WORK INSTRUCTION – Within the entries below, find the portion that opens with the line containing "virtual and [(offset" and closes with the line containing "three there are". Retype that portion exactly and only.

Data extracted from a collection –
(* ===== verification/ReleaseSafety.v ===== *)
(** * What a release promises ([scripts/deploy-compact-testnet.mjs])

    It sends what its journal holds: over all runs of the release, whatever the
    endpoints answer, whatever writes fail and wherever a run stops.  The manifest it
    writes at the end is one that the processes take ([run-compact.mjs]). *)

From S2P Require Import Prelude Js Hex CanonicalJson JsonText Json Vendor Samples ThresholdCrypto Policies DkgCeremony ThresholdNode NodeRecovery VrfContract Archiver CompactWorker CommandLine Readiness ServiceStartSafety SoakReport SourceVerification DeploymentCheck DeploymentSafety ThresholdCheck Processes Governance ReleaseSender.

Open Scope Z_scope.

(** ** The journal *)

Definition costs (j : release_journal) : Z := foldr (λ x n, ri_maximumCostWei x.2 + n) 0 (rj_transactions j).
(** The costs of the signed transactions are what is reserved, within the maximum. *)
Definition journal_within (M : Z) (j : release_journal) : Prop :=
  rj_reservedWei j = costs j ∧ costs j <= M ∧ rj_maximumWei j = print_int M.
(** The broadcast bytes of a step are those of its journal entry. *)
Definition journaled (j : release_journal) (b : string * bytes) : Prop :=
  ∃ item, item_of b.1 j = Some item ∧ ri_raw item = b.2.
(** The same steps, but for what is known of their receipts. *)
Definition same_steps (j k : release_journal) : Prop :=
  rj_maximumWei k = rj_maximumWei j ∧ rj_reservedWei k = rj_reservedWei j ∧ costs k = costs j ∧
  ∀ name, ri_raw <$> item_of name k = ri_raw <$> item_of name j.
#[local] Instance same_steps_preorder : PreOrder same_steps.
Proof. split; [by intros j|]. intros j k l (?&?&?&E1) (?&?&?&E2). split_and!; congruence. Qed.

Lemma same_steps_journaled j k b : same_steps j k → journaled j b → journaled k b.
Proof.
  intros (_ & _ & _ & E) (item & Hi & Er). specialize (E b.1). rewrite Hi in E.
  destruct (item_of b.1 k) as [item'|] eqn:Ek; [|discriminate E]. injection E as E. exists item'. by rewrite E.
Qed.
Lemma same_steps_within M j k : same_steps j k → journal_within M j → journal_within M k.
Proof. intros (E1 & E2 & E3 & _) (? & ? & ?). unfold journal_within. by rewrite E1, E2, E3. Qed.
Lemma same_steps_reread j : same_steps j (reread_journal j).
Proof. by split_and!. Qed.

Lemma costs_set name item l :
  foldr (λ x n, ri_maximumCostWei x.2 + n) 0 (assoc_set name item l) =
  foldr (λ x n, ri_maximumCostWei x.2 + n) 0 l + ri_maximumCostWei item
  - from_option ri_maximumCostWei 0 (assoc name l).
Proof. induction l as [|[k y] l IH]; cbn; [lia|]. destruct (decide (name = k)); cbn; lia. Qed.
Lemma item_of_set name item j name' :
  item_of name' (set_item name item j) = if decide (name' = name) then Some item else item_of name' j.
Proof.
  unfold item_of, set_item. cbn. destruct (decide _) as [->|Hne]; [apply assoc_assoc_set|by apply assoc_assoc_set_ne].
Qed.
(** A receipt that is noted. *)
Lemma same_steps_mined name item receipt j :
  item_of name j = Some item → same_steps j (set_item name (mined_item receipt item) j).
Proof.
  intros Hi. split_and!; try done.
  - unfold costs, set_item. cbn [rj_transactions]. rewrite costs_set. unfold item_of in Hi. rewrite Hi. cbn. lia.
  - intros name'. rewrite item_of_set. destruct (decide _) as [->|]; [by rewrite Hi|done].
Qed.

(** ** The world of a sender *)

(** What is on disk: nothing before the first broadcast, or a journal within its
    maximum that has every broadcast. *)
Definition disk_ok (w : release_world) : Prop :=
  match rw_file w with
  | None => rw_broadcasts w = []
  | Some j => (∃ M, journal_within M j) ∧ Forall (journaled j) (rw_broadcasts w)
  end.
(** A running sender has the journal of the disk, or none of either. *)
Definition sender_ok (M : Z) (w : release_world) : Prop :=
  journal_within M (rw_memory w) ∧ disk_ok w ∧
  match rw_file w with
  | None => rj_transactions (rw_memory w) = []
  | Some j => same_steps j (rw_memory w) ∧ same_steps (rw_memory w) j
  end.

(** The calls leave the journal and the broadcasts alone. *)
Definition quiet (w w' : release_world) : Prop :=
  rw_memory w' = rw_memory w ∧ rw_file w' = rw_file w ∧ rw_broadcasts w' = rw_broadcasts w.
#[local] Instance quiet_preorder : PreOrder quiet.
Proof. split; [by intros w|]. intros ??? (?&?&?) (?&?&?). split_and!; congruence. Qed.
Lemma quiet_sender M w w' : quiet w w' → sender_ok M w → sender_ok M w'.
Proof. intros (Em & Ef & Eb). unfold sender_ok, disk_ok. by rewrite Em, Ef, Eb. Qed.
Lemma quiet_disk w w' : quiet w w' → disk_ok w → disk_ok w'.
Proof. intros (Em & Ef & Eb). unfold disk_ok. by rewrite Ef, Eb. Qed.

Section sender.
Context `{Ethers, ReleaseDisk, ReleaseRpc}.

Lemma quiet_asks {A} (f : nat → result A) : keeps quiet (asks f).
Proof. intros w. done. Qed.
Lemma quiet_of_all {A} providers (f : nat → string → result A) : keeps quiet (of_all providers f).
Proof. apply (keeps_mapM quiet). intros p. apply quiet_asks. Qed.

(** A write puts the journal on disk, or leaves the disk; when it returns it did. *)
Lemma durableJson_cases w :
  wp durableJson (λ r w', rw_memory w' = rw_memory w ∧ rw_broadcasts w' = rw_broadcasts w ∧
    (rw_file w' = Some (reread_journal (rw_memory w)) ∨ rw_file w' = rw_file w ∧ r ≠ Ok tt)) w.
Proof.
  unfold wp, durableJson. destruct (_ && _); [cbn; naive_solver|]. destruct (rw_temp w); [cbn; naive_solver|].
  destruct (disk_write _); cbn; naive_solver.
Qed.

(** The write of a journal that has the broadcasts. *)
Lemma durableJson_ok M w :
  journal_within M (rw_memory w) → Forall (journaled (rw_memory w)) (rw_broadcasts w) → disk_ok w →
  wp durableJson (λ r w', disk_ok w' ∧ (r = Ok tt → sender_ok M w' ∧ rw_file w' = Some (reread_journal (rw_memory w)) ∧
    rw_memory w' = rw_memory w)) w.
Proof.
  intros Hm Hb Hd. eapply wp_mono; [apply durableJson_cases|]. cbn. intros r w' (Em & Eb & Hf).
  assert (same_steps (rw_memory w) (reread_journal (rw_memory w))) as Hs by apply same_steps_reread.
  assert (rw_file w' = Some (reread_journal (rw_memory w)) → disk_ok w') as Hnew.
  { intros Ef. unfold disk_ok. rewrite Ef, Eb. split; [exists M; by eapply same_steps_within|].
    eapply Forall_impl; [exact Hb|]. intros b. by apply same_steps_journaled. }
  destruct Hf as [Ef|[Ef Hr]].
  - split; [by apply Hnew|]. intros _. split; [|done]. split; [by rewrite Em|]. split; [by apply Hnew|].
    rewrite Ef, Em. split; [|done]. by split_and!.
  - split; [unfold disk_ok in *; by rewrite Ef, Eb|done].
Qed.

* * *

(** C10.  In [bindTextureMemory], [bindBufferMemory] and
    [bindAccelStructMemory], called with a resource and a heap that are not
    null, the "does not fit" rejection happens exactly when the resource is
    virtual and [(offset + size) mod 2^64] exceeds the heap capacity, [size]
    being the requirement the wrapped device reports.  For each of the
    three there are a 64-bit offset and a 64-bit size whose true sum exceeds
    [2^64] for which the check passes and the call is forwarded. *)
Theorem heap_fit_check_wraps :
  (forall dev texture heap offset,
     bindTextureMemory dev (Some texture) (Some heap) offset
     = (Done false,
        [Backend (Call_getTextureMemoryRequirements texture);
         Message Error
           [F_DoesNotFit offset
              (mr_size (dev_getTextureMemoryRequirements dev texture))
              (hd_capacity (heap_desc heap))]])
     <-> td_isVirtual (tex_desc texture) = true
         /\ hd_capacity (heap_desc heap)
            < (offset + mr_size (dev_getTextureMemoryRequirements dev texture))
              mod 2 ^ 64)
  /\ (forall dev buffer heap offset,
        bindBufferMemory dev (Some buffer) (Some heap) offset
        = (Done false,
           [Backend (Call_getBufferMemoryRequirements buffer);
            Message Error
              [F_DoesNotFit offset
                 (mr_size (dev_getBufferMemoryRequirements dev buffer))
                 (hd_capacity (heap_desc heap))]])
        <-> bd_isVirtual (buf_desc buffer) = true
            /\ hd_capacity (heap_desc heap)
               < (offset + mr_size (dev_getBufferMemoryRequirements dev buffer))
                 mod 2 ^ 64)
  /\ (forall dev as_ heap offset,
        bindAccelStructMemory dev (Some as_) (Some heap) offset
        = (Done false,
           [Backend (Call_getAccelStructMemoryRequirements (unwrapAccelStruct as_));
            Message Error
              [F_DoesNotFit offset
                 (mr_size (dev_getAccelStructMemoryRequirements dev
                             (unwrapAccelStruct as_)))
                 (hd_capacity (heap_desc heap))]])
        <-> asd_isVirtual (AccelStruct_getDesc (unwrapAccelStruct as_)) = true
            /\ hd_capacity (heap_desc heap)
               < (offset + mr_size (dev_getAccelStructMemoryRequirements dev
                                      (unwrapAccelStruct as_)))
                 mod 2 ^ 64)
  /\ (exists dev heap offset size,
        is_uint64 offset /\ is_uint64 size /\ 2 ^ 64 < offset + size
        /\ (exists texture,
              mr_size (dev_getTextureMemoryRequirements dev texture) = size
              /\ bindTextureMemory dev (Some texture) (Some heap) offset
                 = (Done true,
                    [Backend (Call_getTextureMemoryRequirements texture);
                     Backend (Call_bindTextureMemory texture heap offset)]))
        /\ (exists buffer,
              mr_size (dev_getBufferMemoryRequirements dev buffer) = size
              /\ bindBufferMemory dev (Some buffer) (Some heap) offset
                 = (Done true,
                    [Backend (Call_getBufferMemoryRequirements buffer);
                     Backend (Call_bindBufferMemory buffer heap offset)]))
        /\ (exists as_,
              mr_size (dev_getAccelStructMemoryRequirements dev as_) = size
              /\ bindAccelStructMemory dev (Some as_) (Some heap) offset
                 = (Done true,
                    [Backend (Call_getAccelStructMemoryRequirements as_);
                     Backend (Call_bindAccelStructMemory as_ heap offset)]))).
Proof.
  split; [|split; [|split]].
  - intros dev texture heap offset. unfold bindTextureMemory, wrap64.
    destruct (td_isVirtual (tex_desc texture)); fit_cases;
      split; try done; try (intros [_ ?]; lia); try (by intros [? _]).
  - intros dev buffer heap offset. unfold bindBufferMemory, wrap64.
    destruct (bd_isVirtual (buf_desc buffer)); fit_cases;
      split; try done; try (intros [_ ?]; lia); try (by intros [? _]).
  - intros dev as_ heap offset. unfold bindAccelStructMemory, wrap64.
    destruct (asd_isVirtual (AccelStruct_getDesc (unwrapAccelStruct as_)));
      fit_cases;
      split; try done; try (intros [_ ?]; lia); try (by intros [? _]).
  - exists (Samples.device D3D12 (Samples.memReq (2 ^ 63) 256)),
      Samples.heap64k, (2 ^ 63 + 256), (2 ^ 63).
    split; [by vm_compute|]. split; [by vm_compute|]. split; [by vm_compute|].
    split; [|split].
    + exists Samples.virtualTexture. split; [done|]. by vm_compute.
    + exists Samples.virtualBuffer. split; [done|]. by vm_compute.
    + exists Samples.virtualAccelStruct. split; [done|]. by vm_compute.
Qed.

ANSWER TO THIS EXERCISE –
    virtual and [(offset + size) mod 2^64] exceeds the heap capacity, [size]
    being the requirement the wrapped device reports.  For each of the
    three there are a 64-bit offset and a 64-bit size whose true sum exceeds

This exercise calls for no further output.